Exercises
8.1.3
Homework.
8.1.5
Homework.
8.1.6
Hints
- Explain why is the formulation $F(n) = F(n-1) + p_1$ is wrong. Derive a counter example.
- The optimal solution may be $F(n) = p_n$. Modify it so that it is in terms of $F(k)$ for some $k < n$.
- Generalize.
Solution
Recursive formulation. \begin{aligned} F(0) &= 0 \\ F(n) &= \underset{1 \leq j \leq n}{\max} {p_j + F(n-j) } \end{aligned}
Algorithm.
# input: Length n, and values of pieces of length i, P[i]
# output: Maximum value of all possible cuts on a rod of length n
def dynamicRodCut(n, P[0..n])
# a rod of length zero contributes nothing to revenue
P[0] = 0
# Initialize an array of size n
F = [] * (n+1)
# Set the base case
F[0] = 0
# Compute bottom-up F[i]
for i in 1..n
maxVal = 0
# Compute the maximum among all js
for j in 0..i
# call memoized subinstances
# update if found a greater value
maxVal = max( maxVal, P[j] + F(i-j) )
# memoize
F[i] = maxVal
# return max value of cuts, on given length n
return F[n]
Complexity. Time is $1 + \dots + n = n(n+1)/2$. Additional space is $n+1$.
8.2.2
Homework.
8.2.3
Homework.
8.2.5
Hints
- Recall for the algorithm given in the book, at each step, either we take or leave the ith item.
- For our case what if we at each step, either leave all items, or take 1st item, or take 2nd item, .., or nth item. Modify the formulation.
Solution
Recursive Formulation. \begin{aligned} F(W) &= 0 \qquad &\text{if } W < w_j, ; 1 \leq j \leq n \\ F(W) &= \underset{j: W \geq w_j}{\max} F(W - w_j) + v_j &\text{otherwise} \end{aligned}
Algorithm
# memory function
# input: i indicating selecting a multiset of item 1, item 2, .., item i
j capacity
# output: optimal value of a feasible multiset from item 1, item 2, .., item i
def MFKnapsack(i, j, weight, value, F)
# only if not memoized, compute and cache it
if F[i,j] < 0
# find the maximum value among all cases
# item i added 0, 1, 2, .. times constrained by capacity
count = 0
while (count * weight[i]) < j
maxVal = max(
maxVal,
(count * value[i]) + MFKnapsack( i-1, j - (count * weight[i]) )
)
# memoize
F[i,j] = maxVal
return F[i,j]
# input: weight of ith item, value of ith item, total capacity W
# output: max value of a multiset of all given n items
# constrained by capacity W
def dynamicKnapsack(weight[1..n], value[1..n], W)
# memoization table
# all cells -1, indicating no value is computed
F[0..n, 0..W] = -1
# except row 0 and column 0, values are 0, by definition of base case
for i in 0..n, F[i,0] = 0
for i in 0..W, F[0,i] = 0
# compute memoization table F, and read F[n, W]

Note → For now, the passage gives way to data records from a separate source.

Lemma bottom_fold_ok (l : list Alien) :
  forall p d, bottom_ok p d -> bottom_ok (p ++ l) (fold_left bottom_insert l d).
Proof.
  induction l as [|a rest IH]; intros p d H; cbn [fold_left].
  - rewrite app_nil_r. exact H.
  - replace (p ++ a :: rest) with ((p ++ [a]) ++ rest)
      by (rewrite <- app_assoc; reflexivity).
    apply IH. apply bottom_insert_ok. exact H.
Qed.

Lemma bottom_aliens_ok (l : list Alien) : bottom_ok l (fold_left bottom_insert l []).
Proof.
  apply (bottom_fold_ok l [] []).
  split; [constructor|]. split; [intros k a []|intros b []].
Qed.

Lemma random_choice_in {A : Type} (rnd : nat) (l : list A) (v : A) :
  random_choice rnd l = Some v -> In v l.
Proof. unfold random_choice. apply nth_error_In. Qed.

Lemma random_choice_some {A : Type} (rnd : nat) (l : list A) :
  l <> [] -> exists v, random_choice rnd l = Some v.
Proof.
  intros N. unfold random_choice.
  destruct (nth_error l (rnd mod length l)) as [v|] eqn:E; [exists v; reflexivity|].
  apply nth_error_None in E. destruct l as [|x rest]; [congruence|].
  pose proof (Nat.mod_upper_bound rnd (length (x :: rest)) ltac:(discriminate)). lia.
Qed.

Lemma alien_shoot_effect (t : Z) (rnd : nat) (g : Game) :
  let g' := alien_shoot ticks_diff t rnd g in
  player_bullets g' = player_bullets g /\ aliens g' = aliens g /\
  player_x g' = player_x g /\
  (alien_bullets g' = alien_bullets g \/
   exists shooter,
     In shooter (aliens g) /\ alien_alive shooter = true /\
     (forall b, In b (aliens g) -> alien_alive b = true ->
                alien_x b = alien_x shooter -> alien_y b <= alien_y shooter) /\
     shoot_due ticks_diff t g = true /\ (length (alien_bullets g) < 5)%nat /\
     alien_bullets g' = alien_bullets g ++ [(alien_x shooter, alien_y shooter + 1)]) /\
  (shoot_due ticks_diff t g = true -> 0 < alive_count (aliens g) ->
   (length (alien_bullets g) < 5)%nat ->
   length (alien_bullets g') = S (length (alien_bullets g))).
Proof.
  cbv zeta. unfold alien_shoot, shoot_due.
  destruct (ticks_diff t (last_alien_shot g) <? Z.max 500 (1500 - level g * 100)) eqn:D.
  { cbn [negb]. repeat split; auto; discriminate. }
  cbn [negb]. inv_fields.
  pose proof (bottom_aliens_ok (filter alien_alive (aliens g))) as (N & S & C).
  unfold alive_count.
  destruct (filter alien_alive (aliens g)) as [|a0 rest] eqn:F.
  { inv_fields. repeat split; auto. cbn [length]. lia. }
  set (bottom := fold_left bottom_insert (a0 :: rest) []) in *.
  assert (map snd bottom <> []) as NE.
  { specialize (C a0 (or_introl eq_refl)). intros E.
    destruct bottom; [destruct C | discriminate E]. }
  destruct (random_choice_some rnd _ NE) as (shooter & R). rewrite R.
  apply random_choice_in in R. apply in_map_iff in R.
  destruct R as ([k s] & Es & Is). cbn [snd] in Es. subst s.
  destruct (S _ _ Is) as (K & P & M).
  rewrite <- F in P. apply filter_In in P. destruct P as [P A].
  destruct (Z.of_nat (length (alien_bullets g)) <? 5) eqn:L; inv_fields.
  - apply Z.ltb_lt in L. repeat split; auto.
    + right. exists shooter. split; [exact P|]. split; [exact A|].
      split; [|split; [reflexivity|split; [lia | reflexivity]]].
      intros b Ib Ab Xb. apply M; [|congruence].
      rewrite <- F. apply filter_In. split; assumption.
    + intros _ _ _. rewrite length_app. cbn [length]. lia.
  - apply Z.ltb_ge in L. repeat split; auto. intros _ _ L'. lia.
Qed.

(** X15. [alien_shoot] leaves everything but the alien bullets and its
    timer alone.  It adds at most one alien bullet, only when its timer
    has run out and fewer than 5 are in flight, at the end of the list,
    one row below a living alien that no living alien of the same column
    is below; and when the timer has run out, a living alien exists and
    fewer than 5 alien bullets are in flight, it does add one. *)
Theorem aliens_fire_from_the_front (t : Z) (rnd : nat) (g : Game) :
  let g' := alien_shoot ticks_diff t rnd g in
  player_bullets g' = player_bullets g /\ aliens g' = aliens g /\
  player_x g' = player_x g /\
  (alien_bullets g' = alien_bullets g \/
   exists shooter,
     In shooter (aliens g) /\ alien_alive shooter = true /\
     (forall b, In b (aliens g) -> alien_alive b = true ->
                alien_x b = alien_x shooter -> alien_y b <= alien_y shooter) /\
     shoot_due ticks_diff t g = true /\ (length (alien_bullets g) < 5)%nat /\
     alien_bullets g' = alien_bullets g ++ [(alien_x shooter, alien_y shooter + 1)]) /\
  (shoot_due ticks_diff t g = true -> 0 < alive_count (aliens g) ->
   (length (alien_bullets g) < 5)%nat ->
   length (alien_bullets g') = S (length (alien_bullets g))).
Proof. exact (alien_shoot_effect t rnd g). Qed.

(** *** Bullets in flight over whole iterations *)

Lemma move_aliens_player (t : Z) (g : Game) :
  player_bullets (move_aliens ticks_diff t g) = player_bullets g /\
  alien_bullets (move_aliens ticks_diff t g) = alien_bullets g /\
  player_x (move_aliens ticks_diff t g) = player_x g /\
  player_y (move_aliens ticks_diff t g) = player_y g.
Proof.
  unfold move_aliens.
  destruct (ticks_diff t (last_alien_move g) <? alien_speed g); [auto|]. inv_fields.
  destruct (hit_edge (alien_direction g) (aliens g)); [|auto].
  destruct (drop_aliens (aliens g)) as [l over]. destruct over; auto.
Qed.

Lemma alien_shoot_player (t : Z) (rnd : nat) (g : Game) :
  player_y (alien_shoot ticks_diff t rnd g) = player_y g.
Proof. apply alien_shoot_kept. Qed.

Lemma move_bullets_player (g : Game) :
  player_x (move_bullets g) = player_x g /\ player_y (move_bullets g) = player_y g.
Proof. split; reflexivity. Qed.

Lemma flat_map_short {A B : Type} (f : A -> list B) (l : list A) :
  (forall x, length (f x) <= 1)%nat -> (length (flat_map f l) <= length l)%nat.
Proof.
  intros H. induction l as [|a rest IH]; cbn [flat_map length]; [lia|].
  rewrite length_app. specialize (H a). lia.
Qed.

Lemma move_bullets_lengths (g : Game) :
  (length (player_bullets (move_bullets g)) <= length (player_bullets g))%nat /\
  (length (alien_bullets (move_bullets g)) <= length (alien_bullets g))%nat.
Proof.
  unfold move_bullets. inv_fields. split; apply flat_map_short; intros [bx by_];
    cbv beta iota zeta.
  - destruct (by_ - 1 >=? 0); cbn [length]; lia.
  - destruct (by_ + 1 <? HEIGHT); cbn [length]; lia.
Qed.

(** The player bullets after [move_bullets]: the old ones one row up,
    without those that left the top. *)
Lemma move_bullets_up (P : Bullet -> Prop) (g : Game) :
  Forall (fun b => 0 <= snd b - 1 -> P (fst b, snd b - 1)) (player_bullets g) ->
  Forall P (player_bullets (move_bullets g)).
Proof.
  unfold move_bullets. inv_fields.
  induction (player_bullets g) as [|[bx by_] rest IH]; intros F; cbn [flat_map].
  - constructor.
  - inversion F as [|? ? F1 F2]; subst. cbn [fst snd] in F1.
    cbv beta iota zeta.
    destruct (by_ - 1 >=? 0) eqn:E; cbn [app]; [|apply IH; exact F2].
    rewrite Z.geb_leb in E. apply Z.leb_le in E.
    constructor; [apply F1; exact E | apply IH; exact F2].
Qed.

Lemma move_bullets_sorted (g : Game) :
  StronglySorted above (player_bullets g) ->
  StronglySorted above (player_bullets (move_bullets g)).
Proof.
  intros S.
  assert (forall l, StronglySorted above l ->
            StronglySorted above
              (flat_map (fun '(bx, by_) =>
                           let by_ := by_ - 1 in if by_ >=? 0 then [(bx, by_)] else []) l) /\
            forall b, Forall (above b) l ->
              Forall (above (fst b, snd b - 1))
                (flat_map (fun '(bx, by_) =>
                             let by_ := by_ - 1 in if by_ >=? 0 then [(bx, by_)] else []) l))
    as K.
  { induction l as [|[bx by_] rest IH]; intros H; cbn [flat_map].
    - split; [constructor | intros; constructor].
    - inversion H as [|? ? H1 H2]; subst. destruct (IH H1) as [IH1 IH2].
      cbv beta iota zeta. destruct (by_ - 1 >=? 0); cbn [app].
      + split.
        * constructor; [exact IH1 | apply (IH2 (bx, by_)); exact H2].
        * intros b F. inversion F as [|? ? F1 F2]; subst.
          constructor; [unfold above in *; cbn [fst snd] in *; lia | apply IH2; exact F2].
      + split; [exact IH1|].
        intros b F. inversion F as [|? ? F1 F2]; subst. apply IH2. exact F2. }
  unfold move_bullets. inv_fields. apply K. exact S.
Qed.

Lemma sorted_snoc (l : list Bullet) (b : Bullet) :
  StronglySorted above l -> Forall (fun a => above a b) l ->
  StronglySorted above (l ++ [b]).
Proof.
  induction 1 as [|a rest S IH F]; intros H; cbn [app].
  - constructor; constructor.
  - inversion H as [|? ? H1 H2]; subst.
    constructor; [apply IH; exact H2|].
    apply Forall_app. split; [exact F | constructor; [exact H1 | constructor]].
Qed.

Lemma remove_first_in (v x : Bullet) (l : list Bullet) :
  In x (remove_first v l) -> In x l.
Proof.
  induction l as [|b rest IH]; cbn [remove_first]; [tauto|].
  destruct (Bullet_eqb b v); cbn [In]; intuition.
Qed.

Lemma remove_first_forall (P : Bullet -> Prop) (v : Bullet) (l : list Bullet) :
  Forall P l -> Forall P (remove_first v l).
Proof.
  intros F. apply Forall_forall. intros x I.
  apply remove_first_in in I. revert x I. apply Forall_forall. exact F.
Qed.

Lemma remove_first_sorted (v : Bullet) (l : list Bullet) :
  StronglySorted above l -> StronglySorted above (remove_first v l).
Proof.
  induction 1 as [|a rest S IH F]; cbn [remove_first]; [constructor|].
  destruct (Bullet_eqb a v); [exact S|].
  constructor; [exact IH | apply remove_first_forall; exact F].
Qed.

Lemma bullet_hits_bullets (g : Game) (b : Bullet) :
  player_bullets (bullet_hits g b) = player_bullets g \/
  player_bullets (bullet_hits g b) = remove_first b (player_bullets g).
Proof.
  unfold bullet_hits. destruct b as [bx by_].
  destruct (hit_alien bx by_ (aliens g)) as [[t l]|]; [|left; reflexivity].
  destruct (existsb (Bullet_eqb (bx, by_)) (player_bullets (set_aliens l g)));
    inv_fields;
    match goal with
    | |- context [if ?c then _ else _] => destruct c
    end; inv_fields; auto.
Qed.

Lemma bullet_loop_bullets (P : list Bullet -> Prop) (bullets : list Bullet) :
  (forall v l, P l -> P (remove_first v l)) ->
  forall g, P (player_bullets g) -> P (player_bullets (fold_left bullet_hits bullets g)).
Proof.
  intros R. induction bullets as [|b rest IH]; intros g H; cbn [fold_left]; [exact H|].
  apply IH. destruct (bullet_hits_bullets g b) as [-> | ->]; [exact H | apply R; exact H].
Qed.
(** * The service *)

(** ** Names of levels, and defaults *)


Lemma to_lower_spells a b :
  (97 ≤ Ascii.nat_of_ascii b ≤ 122) →
  to_lower a = b ↔ a = b ∨ Ascii.nat_of_ascii a + 32 = Ascii.nat_of_ascii b.
Proof.
  intros Hb. unfold to_lower, is_upper.
  destruct (65 <=? Ascii.nat_of_ascii a) eqn:H1;
    destruct (Ascii.nat_of_ascii a <=? 90) eqn:H2; simpl.
  all: try apply Nat.leb_le in H1; try apply Nat.leb_le in H2.
  all: try apply Nat.leb_gt in H1; try apply Nat.leb_gt in H2.
  - split.
    + intros <-. right. rewrite Ascii.nat_ascii_embedding; lia.
    + intros [->|H]; [lia|]. rewrite H. apply Ascii.ascii_nat_embedding.
  - split; [by left|]. intros [->|H]; [done|lia].
  - split; [by left|]. intros [->|H]; [done|lia].
  - split; [by left|]. intros [->|H]; [done|lia].
Qed.

Lemma map_lower_spells w s :
  lower_letters w = true → map_string to_lower s = w ↔ spells w s.
Proof.
  revert s.
  induction w as [|b w IH]; intros [|a s] Hw; cbn [map_string spells];
    try done.
  cbn [lower_letters] in Hw. apply andb_true_iff in Hw as [Hb Hw].
  apply andb_true_iff in Hb as [Hb1 Hb2].
  apply Nat.leb_le in Hb1, Hb2.
  rewrite <-(IH s Hw), <-(to_lower_spells a b) by lia.
  split; [by intros [= -> ->]|by intros [-> ->]].
Qed.

(** X18.  The level of the logger is read off the name without regard to case:
    debug, warn and error give their level, and every other string gives
    info, the empty string, info itself, a name with a blank around it and
    a longer name such as warning included.  [New] has no error. *)
Theorem New_level_by_name s :
  is_ascii s = true →
  ∃ lg, New s = Some lg ∧
    (min_level lg = LevelDebug ↔ spells "debug" s) ∧
    (min_level lg = LevelWarn ↔ spells "warn" s) ∧
    (min_level lg = LevelError ↔ spells "error" s) ∧
    (min_level lg = LevelInfo ↔
     ¬ spells "debug" s ∧ ¬ spells "warn" s ∧ ¬ spells "error" s).
Proof.
  intros Ha. unfold New, ToLower. rewrite Ha. cbn [mbind option_bind].
  eexists. split; [done|]. cbn [min_level].
  rewrite <-!map_lower_spells by done.
  repeat case_decide; split_and!; split; try done; try congruence.
  all: try (intros (? & ? & ?); congruence).
Qed.

Lemma New_level_by_name_witness :
  is_ascii "WaRn" = true ∧
  ∃ lg, New "WaRn" = Some lg ∧
    (min_level lg = LevelDebug ↔ spells "debug" "WaRn") ∧
    (min_level lg = LevelWarn ↔ spells "warn" "WaRn") ∧
    (min_level lg = LevelError ↔ spells "error" "WaRn") ∧
    (min_level lg = LevelInfo ↔
     ¬ spells "debug" "WaRn" ∧ ¬ spells "warn" "WaRn" ∧
     ¬ spells "error" "WaRn").
Proof.
  split; [reflexivity|]. exact (New_level_by_name "WaRn" eq_refl).
Defined.

(** X19.  [MustLoad] panics exactly when the file cannot be read or cannot be
    parsed, with the text of the error behind its own.  Otherwise no field of
    the configuration is at its zero value: what the file sets is kept, a
    negative timeout included, what it leaves out is [:50051], five seconds
    and [info]; loading what was loaded changes nothing. *)
Theorem MustLoad_fills_defaults ReadFile Unmarshal path :
  match MustLoad ReadFile Unmarshal path with
  | Loaded c =>
      GRPCPort c ≠ "" ∧ ShutdownTimeout c ≠ 0%Z ∧ LogLevel c ≠ "" ∧
      with_defaults c = c ∧
      ∃ data c0,
        ReadFile path = inl data ∧ Unmarshal data = inl c0 ∧
        GRPCPort c = (if decide (GRPCPort c0 = "") then ":50051"
                      else GRPCPort c0) ∧
        ShutdownTimeout c = (if decide (ShutdownTimeout c0 = 0%Z)
                             then 5000000000%Z else ShutdownTimeout c0) ∧
        LogLevel c = (if decide (LogLevel c0 = "") then "info"
                      else LogLevel c0)
  | Panic msg =>
      (∃ err, ReadFile path = inr err ∧
              msg = "не удалось прочитать конфиг: " +:+ err) ∨
      (∃ data err, ReadFile path = inl data ∧ Unmarshal data = inr err ∧
                   msg = "не удалось распарсить конфиг: " +:+ err)
  end.
Proof.
  unfold MustLoad.
  destruct (ReadFile path) as [data|err] eqn:Hr; [|left; by exists err].
  destruct (Unmarshal data) as [c0|err] eqn:Hu; [|right; by exists data, err].
  assert (∀ c1, GRPCPort c1 ≠ "" → ShutdownTimeout c1 ≠ 0%Z →
                LogLevel c1 ≠ "" → with_defaults c1 = c1) as Hfix.
  { intros c1 H1 H2 H3. unfold with_defaults.
    rewrite (decide_False (P:=GRPCPort c1 = "")) by done.
    rewrite (decide_False (P:=ShutdownTimeout c1 = 0%Z)) by done.
    by rewrite decide_False by done. }
  assert (GRPCPort (with_defaults c0) =
            (if decide (GRPCPort c0 = "") then ":50051" else GRPCPort c0) ∧
          ShutdownTimeout (with_defaults c0) =
            (if decide (ShutdownTimeout c0 = 0%Z) then 5000000000%Z
             else ShutdownTimeout c0) ∧
          LogLevel (with_defaults c0) =
            (if decide (LogLevel c0 = "") then "info" else LogLevel c0))
    as (H1 & H2 & H3).
  { unfold with_defaults, Second. repeat case_decide; simpl in *; done. }
  assert (GRPCPort (with_defaults c0) ≠ "") as Hp.
  { rewrite H1. destruct (decide (GRPCPort c0 = "")); [discriminate|done]. }
  assert (ShutdownTimeout (with_defaults c0) ≠ 0%Z) as Ht.
  { rewrite H2. destruct (decide (ShutdownTimeout c0 = 0%Z)); [lia|done]. }
  assert (LogLevel (with_defaults c0) ≠ "") as Hl.
  { rewrite H3. destruct (decide (LogLevel c0 = "")); [discriminate|done]. }
  split; [done|]. split; [done|]. split; [done|].
  split; [by apply Hfix|]. by exists data, c0.
Qed.

(** ** Calls of the service *)


Lemma srv_run_app ls1 ls2 sv :
  srv_run (ls1 ++ ls2) sv =
  match srv_run ls1 sv with
  | Some (sv1, evs1) =>
      match srv_run ls2 sv1 with
      | Some (sv2, evs2) => Some (sv2, evs1 ++ evs2)
      | None => None
      end
  | None => None
  end.
Proof.
  revert sv. induction ls1 as [|l ls1 IH]; intros sv; simpl.
  - by destruct (srv_run ls2 sv) as [[??]|].
  - destruct (srv_step l sv) as [[sv1 e1]|]; [|done].
    rewrite IH. destruct (srv_run ls1 sv1) as [[sv2 e2]|]; [|done].
    destruct (srv_run ls2 sv2) as [[sv3 e3]|]; [|done].
    by rewrite (assoc_L (++)).
Qed.

Lemma srv_run_snoc ls l sv sv' evs :
  srv_run (ls ++ [l]) sv = Some (sv', evs) →
  ∃ sv1 evs1 evs2,
    srv_run ls sv = Some (sv1, evs1) ∧ srv_step l sv1 = Some (sv', evs2) ∧
    evs = evs1 ++ evs2.
Proof.
  rewrite srv_run_app. destruct (srv_run ls sv) as [[sv1 e1]|]; [|done].
  simpl. destruct (srv_step l sv1) as [[sv2 e2]|] eqn:Hs; [|done].
  intros [= <- <-]. exists sv1, e1, e2. by rewrite (right_id_L [] (++)).
Qed.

sol = MFKnapsack(n, W, weight, value, F)
# problem solution is F[n, W]
return sol
8.3.4
Homework.
8.3.8
Hints.
- Recall you have table $R$, where $R[i,j]$ contains the root of the tree of nodes $i, \dots, j$.
- Recall how the optimal solution of knapsack was constructed.
Solution.
# global variables: table R of roots indices
keys A
# input: root node of a tree, and indices i and j of keys covered
# output: None. Tree is modified so the root points to its children
# initialize with i = 1 and j = n
# def optimalBST(root, i, j)
# base case
if root = NULL
return
# index of the root of subtree of keys A_i, .., A_j
k = R[i,j]
# left child
root.left = A[ R[i, k-1] ]
# right child
root.right = A[ R[k+1, j] ]
# Recursively, Call the child
optimalBST(root.left, i, k-1)
optimalBST(root.right, k+1, j)
P.S. Anything by Donald Knuth is worthwhile studying, however for our pragmatic purposes we omit the analysis bounding $\mathcal{O}(n^2)$.